When we evaluated the general model on its withheld testing set, we found that the testing-set fragment most similar to the DeepFrag prediction (i.e., Top-1 accuracy) was the correct fragment 44.4% of the time. The correct fragment was among the eight most similar fragments (i.e., Top-8 accuracy) 56.1% of the time. In contrast, we would have expected Top-1 and Top-8 accuracies of 0.04% and 0.3%, respectively, had we simply selected at random from the 2453 fragments in the test-set-derived label set (Tables 2 and S2).

Predicting fragments of different size classes. Notably, the accuracy of the general DeepFrag2 model is higher for smaller fragments (e.g., hydroxyl or methyl moieties). We hypothesize that this improved accuracy on smaller fragments results from two factors. First, smaller fragments are more prevalent in the training data, comprising approximately 63% of all examples (Table 2). Consequently, the general model must allocate substantial capacity to learning distinctions among these abundant small fragments, potentially limiting its ability to accurately predict the less prevalent larger fragments. Second, smaller fragments have a more constrained chemical space that makes accurate prediction easier. There are only so many unique small fragments possible; in contrast, the number of possible larger fragments expands dramatically with increasing heavy-atom count, making it far more challenging to select the correct answer from a much larger pool of possibilities.

To demonstrate this bias in favor of small fragments, we separately applied the general model (trained on fragments of all sizes) to the small and large fragments of its corresponding testing set, in each case using the predicted RDKfingerprints to select from a label set comprised of testing-set fragments with the correspondingly appropriate sizes. When we considered only the small-fragment examples, we found the Top-8 accuracy was 82.2%, far higher than the accuracy obtained when the general model was applied to and evaluated on fragments of all sizes (56.1%, see above). When we considered only the large-fragment examples, we found the Top-8 accuracy was only 28.6% (Table 2).

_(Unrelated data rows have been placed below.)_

(** X18. Proof of stake with a tip and a stake output [vout[1]] that is a
    zerocoin mint: the payments are appended and no output is charged, so
    the outputs total what they did plus the payments. *)
Theorem FillBlockPayee_stake_mint (st : CMasternodePayments.t) (txNew : CTransaction.t)
    (nFees : Z) (fZSPLStake : bool) (nBlockValue : Z) (pindexPrev : CBlockIndex.t)
    (out1 : CTxOut.t) :
  chainActive_Tip = Some pindexPrev →
  CTransaction.vout txNew !! 1%nat = Some out1 →
  IsZerocoinMint (CTxOut.scriptPubKey out1) = true →
  FillBlockPayee st txNew nFees true fZSPLStake nBlockValue
  = Some (CTransaction.mk (CTransaction.vin txNew)
            (CTransaction.vout txNew
             ++ payments st (CBlockIndex.nHeight pindexPrev + 1) true fZSPLStake
                  nBlockValue paid_levels)).
Proof.
  intros Htip Hout Hmint. unfold FillBlockPayee. rewrite Htip. cbv zeta.
  fold paid_levels.
  destruct (FillBlockPayee_fold
              (λ s paid, s.1.1 = CTransaction.vout txNew ++ paid)
              st (CBlockIndex.nHeight pindexPrev + 1) true fZSPLStake nBlockValue)
    with (levels := paid_levels) (s := (CTransaction.vout txNew, 1%N, 1%N))
         (paid := @nil CTxOut.t)
    as ([[vout' level'] outputs'] & Hfold & Hinv).
  { intros s paid payee p. by apply pay_stake_mint with out1. }
  { cbn. by rewrite app_nil_r. }
  cbn [fst snd app] in Hinv. subst vout'.
  exact (f_equal (fmap _) Hfold).
Qed.

End BuilderFurther.

(** ** The block value rule is monotone *)
Section BlockValueFurther.
Context `{Collaborators}.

To address this apparent bias, we developed separate DeepFrag models specifically trained to predict small fragments (≤3 heavy atoms) and large fragments (≥4 heavy atoms). The fragments included in the small-fragment training, testing, and validation sets had an average molecular weight of 23 ± 12 Daltons (standard deviation) and an average heavy atom count of 1.4 ± 0.7 (max: 3). In contrast, the fragments included in the large-fragment training, testing, and validation sets had an average molecular weight of 97 ± 26 Daltons and an average heavy atom count of 6.4 ± 2.0 (min: 4; max: 11).

Both the small- and large-fragment models showed improved accuracy within their respective domains. When we applied the small-fragment model to its testing set (using the same small-fragment testing-set examples as a label set), the Top-8 accuracy increased from 82.2% (general model) to 86.2%. Similarly, the Top-8 accuracy for large-fragment predictions increased from 28.6% (general model) to 30.2% when using the large-fragment model. Notably, we would have expected Top-8 accuracies of 10.1% and 0.3%, respectively, had we randomly selected from the 79 or 2374 fragments in the corresponding test-set-derived label sets (Tables 2 and S2).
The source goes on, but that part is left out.